No, Excel is not even a mediocre way to implement anything bigger than a shopping list. But it gets used because a) people don't know what an even playschool grade database looks like, and b) people tend to have it to hand, and c) they don't have anything better, and d) it's been crammed with functions to make it look like it might be a database (if you are clueless as to what a database actually looks like). And the costs to global society from all this misuse of a crap tool must be immense.
No, EXCEL IS NOT A DATABASE
Why?
The alternatives involve either opening up your own filestore/database to third parties (good luck securing that) or permanently storing that data with some random third party who you trust to restrict remote access to only those you specify (and pay them for the ongoing costs).
Sending a file - preferably encrypted against the errors, omissions and commissions of intermediaries - at least bounds the potential data loss. It's no worse a vector for dodgy executables than any of the other options.
I believe he may have been talking about corporate policies. Where all company data be responsibly managed via controlled means. Laptops being locked down, having no locally accessible storage. The company IT dept sorts it all out. Dropbox would have no place in the work flow.
The problem in smaller organizations is that there's not usually a secure data transfer mechanism (or it's not well publicized) for communicating with outside entities, so employees default to using Dropbox or something like it. Maintaining one's own solution comes with its own pitfalls, so sending files via a third party service is often good enough for many use cases.

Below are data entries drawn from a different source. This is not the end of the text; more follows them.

(** * zato.server.pickup: the file pickup manager

    A shallow embedding of [zato/server/pickup.py] (the [PickupEvent] and
    [PickupManager] classes) and the properties of its dispatcher.

    Python values the module handles are modelled by small inductive types,
    the manager's dictionaries by finite maps, and everything the module
    calls but does not define (inotify, the file system, the import
    machinery, greenlets, the logger) by an environment of oracles that may
    answer or raise.  Each such call is appended to a history, so that the
    order and the number of the calls a method makes can be stated. *)

From Stdlib Require Import ZArith NArith Ascii String Lia.
From stdpp Require Import base option list strings gmap fin_maps.

Local Open Scope string_scope.
Local Open Scope Z_scope.
Local Open Scope list_scope.

(** ** Python values and exceptions *)

(** The objects that travel through the module: file contents are byte
    strings, parsers return arbitrary objects ([PyObject] is a reference to
    any object of another type, named by its identity). *)
Inductive pyobj : Type :=
| PyNone
| PyBool (b : bool)
| PyInt (z : Z)
| PyStr (s : string)
| PyObject (id : N).

(** Truth value of an object, as [if x:] and [not x] compute it. *)
Definition truthy (o : pyobj) : bool :=
  match o with
  | PyNone => false
  | PyBool b => b
  | PyInt z => negb (z =? 0)
  | PyStr s => negb (String.eqb s "")
  | PyObject _ => true
  end.

(** Exception classes.  Every class but the last three derives from
    [Exception]; [KeyboardInterrupt], [SystemExit] and [GeneratorExit]
    derive from [BaseException] only. *)
Inductive exn_class : Type :=
| PlainException
| IOError
| OSError
| KeyError
| ValueError
| TypeError
| ImportError
| AttributeError
| NotImplementedError
| RuntimeError
| KeyboardInterrupt
| SystemExit
| GeneratorExit.

Record exn : Type := Exn { exn_cls : exn_class; exn_arg : pyobj }.

(** [isinstance(e, Exception)]: what [except Exception, e] catches. *)
Definition is_Exception (e : exn) : bool :=
  match exn_cls e with
  | KeyboardInterrupt | SystemExit | GeneratorExit => false
  | _ => true
  end.

(** [isinstance(e, KeyboardInterrupt)]: what [except KeyboardInterrupt]
    catches. *)
Definition is_KeyboardInterrupt (e : exn) : bool :=
  match exn_cls e with
  | KeyboardInterrupt => true
  | _ => false
  end.

Inductive result (A : Type) : Type :=
| Ok (a : A)
| Raise (e : exn).
Arguments Ok {A} a.
Arguments Raise {A} e.

(** ** String helpers of the Python runtime *)

(** The characters [str.strip()] removes: space, tab, newline, vertical
    tab, form feed, carriage return. *)
Definition is_space (c : ascii) : bool :=
  let n := nat_of_ascii c in
  ((9 <=? n)%nat && (n <=? 13)%nat) || (n =? 32)%nat.

Fixpoint lstrip (s : string) : string :=
  match s with
  | EmptyString => EmptyString
  | String c s' => if is_space c then lstrip s' else s
  end.

Fixpoint rstrip (s : string) : string :=
  match s with
  | EmptyString => EmptyString
  | String c s' =>
      match rstrip s' with
      | EmptyString => if is_space c then EmptyString else String c EmptyString
      | r => String c r
      end
  end.

(** [s.strip()] *)
Definition strip (s : string) : string := rstrip (lstrip s).

(** [s.split(sep)] for a one-character separator: never the empty list. *)
Fixpoint split (sep : ascii) (s : string) : list string :=
  match s with
  | EmptyString => [EmptyString]
  | String c s' =>
      if Ascii.eqb c sep then EmptyString :: split sep s'
      else match split sep s' with
           | [] => [String c EmptyString]
           | w :: ws => String c w :: ws
           end
  end.

(** [sep.join(parts)] *)
Fixpoint join (sep : string) (parts : list string) : string :=
  match parts with
  | [] => EmptyString
  | [p] => p
  | p :: rest => p +:+ sep +:+ join sep rest
  end.

(** [parts[0:-1]] *)
Definition but_last (parts : list string) : list string := removelast parts.

(** [parts[-1]] of a list [split] returned (it is never empty). *)
Definition last_part (parts : list string) : string := List.last parts EmptyString.
(* ===== verification/_CoqProject ===== *)
-Q . S2P
Prelude.v
Mips32.v
Tools.v
Cpu.v
Exception.v
Io.v
Bus.v
Mem.v
Decode.v
Execute.v
Memstage.v
Writeback.v
Forward.v
Fetch.v
Sim.v
Elf.v
Disasm.v
Debug.v
DebugText.v
Simulate.v
Main.v
MemProps.v
MemTheorems.v
DeviceTheorems.v
ElfTheorems.v
ElfTotal.v
Registers.v
Encoding.v
Wellformed.v
Faults.v
Isa.v
Merge.v
Unaligned.v
Machine.v
DecodeExecute.v
Refine.v
Program.v
Types.v
Interrupts.v
DisasmTheorems.v
DebugTheorems.v
DebugTextTheorems.v
SimulateTheorems.v
Multicore.v
MainTheorems.v
HelpText.v
Validation.v
Deviations.v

The company IT dept sorts it all out
Solutions like WeTransfer exist because for most people that isn't an option. It's particularly not an option in "creative" industries where underpaid freelancers are very often providing large files to their barely-corporate content contractors. Use proper access controls doesn't actually require corporate policies, it just requires an awareness of the potential threat and the mitigation (appropriate encryption) to deal with it.
"A what?" would be the standard answer of 99% of people out there. You can be a great [non-IT professional], and still not have the skills required to think of this solution and implement it.
That's why services like Dropbox or WeTransfer flourish: The vast majority of professionals out there are not IT professionals, they need something simple which "just works".
Whoever heard of Dropbox or WeTransfer until they first heard of them?
The question is how to keep US megacorps' fingers out of SMB's data so you reccomend US megacorps on the basis that they have better marketing - because marketing is effectively what you're saying.
If tranferring data is part of a business's operations that acquiring some knowledge about the options available should be essential. Would you say that knowledge of the other things it does, be it accounting machine tools or design software should also be neglected?
"Solutions like WeTransfer exist because for most people that isn't an option. It's particularly not an option in "creative" industries where underpaid freelancers are very often providing large files to their barely-corporate content contractors. Use proper access controls doesn't actually require corporate policies, it just requires an awareness of the potential threat and the mitigation (appropriate encryption) to deal with it."
Many freelancers run with a gmail and instapintatwitface account rather than their own domain. I have several domains and a gob of FTP space. I can upload a file to my host (who contractually can't do anything with it outside of storage) and send a link to a client. When I send a file, the link is my own domain so clients know it's legit. It also doesn't cost me a bloody cent for the volumes I do. I have a Dropbox account since some clients insist on using one and they can send a file to mine instantly and I can download it from there. There's also a couple where I do that in reverse. I won't add anymore accounts for things like that and don't tell anybody I will do DropBox transfers up front.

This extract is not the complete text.